ABSTRACT

The endoplasmic reticulum (ER) is a major site of protein folding. Perturbations in the folding capacity of the ER result in ER stress. ER stress triggers autophagic degradation of the ER (reticulophagy).

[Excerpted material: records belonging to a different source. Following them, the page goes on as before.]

(** The new contents of [buf1] and of the weights. *)
Definition Collapse (buf1 buf2 ptr_weight : list Z) (bufidx1 bufidx2 b k : Z)
    : res (list Z * list Z) :=
  _ ← go_BYE_if ((bufidx1 <? 0) || (b <=? bufidx1));
  _ ← go_BYE_if ((bufidx2 <? 0) || (b <=? bufidx2));
  w1 ← rd ptr_weight bufidx1;
  w2 ← rd ptr_weight bufidx2;
  _ ← go_BYE_if ((w1 <=? 0) || (w2 <=? 0));
  let temp := replicate (Z.to_nat (2 * k)) 0 in
  '(tempBuffer, tempWeight) ←
    collapse_merge (S (Z.to_nat (2 * k))) buf1 buf2 w1 w2 k 0 0 0 temp temp;
  outWeight ← add_to 32 w1 w2;
  let offSet := outWeight / 2 in
  buf1 ← pick_loop (Z.to_nat (2 * k)) tempBuffer tempWeight offSet outWeight 0 0 0 buf1;
  ptr_weight ← wr ptr_weight bufidx1 outWeight;
  ptr_weight ← wr ptr_weight bufidx2 0;
  Ok (buf1, ptr_weight).

(** ** Answers *)

(** [(long long)ceil((jj+1)*(double)siz/num_quantiles)] *)
Definition quantile_rank (jj siz num_quantiles : Z) : Z :=
  ceil (ddiv (dmul (of_Z (jj + 1)) (of_Z siz)) (of_Z num_quantiles)).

Molecular mechanisms underlying ER stress-induced reticulophagy remain largely unknown. Our recent study identified a soluble protein, Epr1, as an autophagy receptor for ER stress-induced reticulophagy in the fission yeast Schizosaccharomyces pombe. Epr1 can interact simultaneously with Atg8 and a VAP family integral ER membrane protein, and thereby act as a bridging molecule between them. VAP family proteins contribute to reticulophagy by not only connecting Atg8 to the ER membrane through Epr1, but also by supporting the ER-plasma membrane contact. The expression of Epr1 is upregulated during ER stress in a manner dependent on the unfolded protein response (UPR) regulator Ire1. Ire1 promotes reticulophagy by upregulating Epr1.

摘要

内质网 (ER) 是蛋白质折叠的主要部位。ER 折叠能力的扰动导致 ER 应力。内质网应激触发内质网的自噬降解（网状自噬）。内质网应激诱导的网状吞噬的分子机制在很大程度上仍然未知。我们最近的研究确定了一种可溶性蛋白 Epr1，它是裂殖酵母粟酒裂殖酵母中内质网应激诱导的网状吞噬的自噬受体. Epr1 可以同时与 Atg8 和 VAP 家族内质网内质网膜蛋白相互作用，从而充当它们之间的桥接分子。VAP 家族蛋白不仅通过 Epr1 将 Atg8 连接到内质网膜，而且还通过支持内质网-质膜接触来促进网状吞噬。Epr1 的表达在内质网应激期间以依赖于未折叠蛋白反应 (UPR) 调节器 Ire1 的方式上调。Ire1 通过上调 Epr1 促进网状吞噬。